Collected data:
(** * SpotGPS: the [MapMeClass] of [SpotGPS.py]

    A shallow embedding of the class that loads a Google Location Services
    export into a pandas DataFrame, derives calendar fields from the epoch
    timestamp, rescales the E7 coordinates and plots the current view.

    Layout of the development:
    - [py]  : the Python builtins the class relies on ([str], [int], [/]);
    - [pd]  : the fragment of pandas used by the class (DataFrame, [read_json],
              [from_dict], [filter], [to_datetime], the [dt] accessor, [loc]);
    - [go]  : the plotly graph objects, as plain records;
    - the methods of [MapMeClass], under their own names, in a state and
      exception monad over a store of DataFrame objects;
    - the properties of the class. *)

From Stdlib Require Import ZArith String Ascii Lia.
From Corelib Require PrimFloat PrimInt63.
From stdpp Require Import gmap strings list fin_maps pretty.

#[local] Open Scope Z_scope.

Abbreviation float := PrimFloat.float.

(** ** Python builtins *)

Module py.

Import PrimInt63 PrimFloat.

(** Exceptions raised by the code and by the library calls it makes. *)
Inductive exn :=
| KeyError (key : string)
| ValueError
| TypeError
| IndexError
| IndexingError          (* pandas.errors.IndexingError, not an IndexError *)
| AttributeError (name : string)
| OutOfBoundsDatetime
| FileNotFoundError
| NotModelled.           (* the run left the fragment embedded here *)

#[global] Instance exn_eq_dec : EqDecision exn.
Proof. solve_decision. Defined.

(** [NotModelled] is no exception of Python: it marks a run that left the
    fragment embedded here. A statement about the exception a call raises
    is about the others. *)
Definition raised (e : exn) : Prop := e ≠ NotModelled.

(** A value passed by keyword to a library call. *)
Inductive value :=
| VNone
| VBool (b : bool)
| VInt (z : Z)
| VFloat (f : float)
| VStr (s : string).

(** *** int -> float64 and back *)

Fixpoint uint63_of_pos (p : positive) : PrimInt63.int :=
  match p with
  | xH => 1%uint63
  | xO q => PrimInt63.lsl (uint63_of_pos q) 1%uint63
  | xI q => PrimInt63.lor (PrimInt63.lsl (uint63_of_pos q) 1%uint63) 1%uint63
  end.

(** [float(z)] for an integer of magnitude below 2^63 (every int64 but its
    minimum): sign and magnitude, the magnitude rounded to nearest. *)
Definition float_of_Z (z : Z) : float :=
  match z with
  | Z0 => PrimFloat.zero
  | Zpos p => PrimFloat.of_uint63 (uint63_of_pos p)
  | Zneg p => PrimFloat.opp (PrimFloat.of_uint63 (uint63_of_pos p))
  end.

Fixpoint Z_of_uint63_go (fuel : nat) (i : PrimInt63.int) : Z :=
  match fuel with
  | O => 0
  | S fuel' =>
      if PrimInt63.eqb i 0%uint63 then 0
      else 2 * Z_of_uint63_go fuel' (PrimInt63.lsr i 1%uint63)
           + (if PrimInt63.eqb (PrimInt63.land i 1%uint63) 0%uint63 then 0 else 1)
  end.
Definition Z_of_uint63 : PrimInt63.int → Z := Z_of_uint63_go 63.

(** The integer a float64 holds, when it holds one: [Some z] iff [f] is
    finite and integral. ([frshiftexp] biases the exponent by 2101; the
    mantissa is the 53-bit integer of the fraction in [0.5, 1).) *)
Definition Z_of_float (f : float) : option Z :=
  if PrimFloat.is_nan f || PrimFloat.is_infinity f then None
  else if PrimFloat.is_zero f then Some 0
  else
    let '(m, e) := PrimFloat.frshiftexp f in
    let mant := Z_of_uint63 (PrimFloat.normfr_mantissa m) in
    let k := Z_of_uint63 e - 2101 - 53 in
    let mag :=
      if 0 <=? k then Some (mant * 2 ^ k)
      else if mant mod 2 ^ (- k) =? 0 then Some (mant / 2 ^ (- k))
      else None in
    if PrimFloat.ltb f PrimFloat.zero then Z.opp <$> mag else mag.

(** *** [str] *)

(** [str(z)] for an int: the decimal numeral, ["-"] in front of a negative
    one, no padding. *)
Definition str_int (z : Z) : string := pretty z.

(** [str(f)] for a float64. Python prints the shortest numeral that reads
    back as [f]; embedded here for NaN, the infinities and the integral
    values below 10^16, which print as the integer followed by [.0]. *)
Definition str_float (f : float) : option string :=
  if PrimFloat.is_nan f then Some "nan"%string
  else if PrimFloat.eqb f PrimFloat.infinity then Some "inf"%string
  else if PrimFloat.eqb f PrimFloat.neg_infinity then Some "-inf"%string
  else
    match Z_of_float f with
    | Some z =>
        if Z.abs z <? 10 ^ 16 then
          Some ((if PrimFloat.ltb f PrimFloat.zero && (z =? 0) then "-0"%string
                 else str_int z) +:+ ".0")
        else None
    | None => None
    end.

(** [int(n / 2)] on a length: true division to a float64, then truncation
    toward zero. The quotient of an int below 2^53 by 2 is exact in
    float64, so the result is the truncated integer quotient. *)
Definition int_truediv (n d : Z) : Z := Z.quot n d.

End py.

(** ** The proleptic Gregorian calendar of a UTC epoch timestamp *)

Module calendar.

Definition ms_per_day : Z := 86400000.

(** Whole days since 1970-01-01 and milliseconds into the day; both round
    toward minus infinity, so the time of day is never negative. *)
Definition days_of_ms (ms : Z) : Z := ms / ms_per_day.
Definition ms_of_day (ms : Z) : Z := ms mod ms_per_day.

(** Year, month and day of a day number, by 400-year eras that start on a
    1 March (so that the leap day is the last of its year). *)
Definition civil_from_days (days : Z) : Z * Z * Z :=
  let z := days + 719468 in
  let era := z / 146097 in
  let doe := z - era * 146097 in
  let yoe := (doe - doe / 1460 + doe / 36524 - doe / 146096) / 365 in
  let doy := doe - (365 * yoe + yoe / 4 - yoe / 100) in
  let mp := (5 * doy + 2) / 153 in
  let d := doy - (153 * mp + 2) / 5 + 1 in
  let m := if mp <? 10 then mp + 3 else mp - 9 in
  let y := yoe + era * 400 in
  (if m <=? 2 then y + 1 else y, m, d).

Definition year (ms : Z) : Z := (civil_from_days (days_of_ms ms)).1.1.
Definition month (ms : Z) : Z := (civil_from_days (days_of_ms ms)).1.2.
Definition day (ms : Z) : Z := (civil_from_days (days_of_ms ms)).2.
Definition hour (ms : Z) : Z := ms_of_day ms / 3600000.
Definition minute (ms : Z) : Z := ms_of_day ms / 60000 mod 60.
Definition second (ms : Z) : Z := ms_of_day ms / 1000 mod 60.

(** The calendar the fields are read against: leap years, month lengths
    and the day number of a date, counted from the definition. *)
Definition is_leap (y : Z) : bool :=
  ((y mod 4 =? 0) && negb (y mod 100 =? 0)) || (y mod 400 =? 0).

Definition days_in_month (y m : Z) : Z :=
  if m =? 2 then (if is_leap y then 29 else 28)
  else if (m =? 4) || (m =? 6) || (m =? 9) || (m =? 11) then 30
  else 31.

Definition days_before_year (y : Z) : Z :=
  let p := y - 1 in 365 * p + p / 4 - p / 100 + p / 400.

Fixpoint days_before_month_go (y : Z) (n : nat) : Z :=
  match n with
  | O => 0
  | S n' => days_before_month_go y n' + days_in_month y (Z.of_nat n)
  end.
Definition days_before_month (y m : Z) : Z :=
  days_before_month_go y (Z.to_nat (m - 1)).

Definition day_number (y m d : Z) : Z :=
  days_before_year y - days_before_year 1970 + days_before_month y m + (d - 1).

Definition valid_date (y m d : Z) : bool :=
  (1 <=? m) && (m <=? 12) && (1 <=? d) && (d <=? days_in_month y m).

(** Epoch milliseconds of a calendar instant. *)
Definition epoch_ms (y m d h mi s milli : Z) : Z :=
  day_number y m d * ms_per_day + h * 3600000 + mi * 60000 + s * 1000 + milli.

(** What pandas accepts under [unit='ms']: the instant must fit a signed
    64-bit count of nanoseconds. *)
Definition max_ms : Z := 9223372036854.
Definition in_bounds (ms : Z) : bool := (- max_ms <=? ms) && (ms <=? max_ms).

End calendar.

(** ** The fragment of pandas the class uses *)

Module pd.

Import py.

(** A value of the JSON export: an integer or a string. (Floats, booleans,
    nulls and nested values do not occur in the three fields the class
    reads and are not embedded; an integer is taken to fit a signed 64-bit
    word, as the columns of the frame require.) *)
Inductive jvalue := JInt (z : Z) | JStr (s : string).

(** One cell of a column. A missing value is the float NaN, a missing
    instant is NaT; instants are kept as UTC epoch milliseconds. *)
Inductive cell :=
| CInt (z : Z)
| CFloat (f : float)
| CStr (s : string)
| CTime (t : option Z).

Definition NaN : cell := CFloat PrimFloat.nan.

(** A DataFrame: row labels, and the columns in their order. *)
Record DataFrame := {
  index : list nat;
  columns : list (string * list cell)
}.

Definition column_names (df : DataFrame) : list string := (columns df).*1.

Fixpoint lookup_column (name : string) (cols : list (string * list cell))
  : option (list cell) :=
  match cols with
  | [] => None
  | (c, v) :: rest => if String.eqb c name then Some v else lookup_column name rest
  end.

Fixpoint assign_column (name : string) (v : list cell)
    (cols : list (string * list cell)) : list (string * list cell) :=
  match cols with
  | [] => [(name, v)]
  | (c, w) :: rest =>
      if String.eqb c name then (c, v) :: rest
      else (c, w) :: assign_column name v rest
  end.

(** [df[name]] *)
Definition getitem (name : string) (df : DataFrame) : exn + list cell :=
  match lookup_column name (columns df) with
  | Some v => inr v
  | None => inl (KeyError name)
  end.

(** [df[name] = v]: overwrite the column where it stands, or append it;
    the values must be as many as the rows. *)
Definition setitem (name : string) (v : list cell) (df : DataFrame)
  : exn + DataFrame :=
  if decide (length v = length (index df)) then
    inr {| index := index df; columns := assign_column name v (columns df) |}
  else inl ValueError.

(** *** [pd.read_json(filepath, orient='values')] *)

(** What a path leads to: no file; a file that is no JSON document; a
    document of the shape of the export, a top-level object whose members
    are arrays of records; or a JSON document of another shape (an array
    or a scalar at the top, a member that is no array of records, a record
    with a value that is no integer or string), which lies outside the
    fragment embedded here. *)
Inductive file :=
| Missing
| Unparsable
| Parsed (doc : gmap string (list (gmap string jvalue)))
| OtherShape.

Assignment: Copy, from the data above, every line where the word "CFloat" appears.

Answer space:
| CFloat (f : float)
Definition NaN : cell := CFloat PrimFloat.nan.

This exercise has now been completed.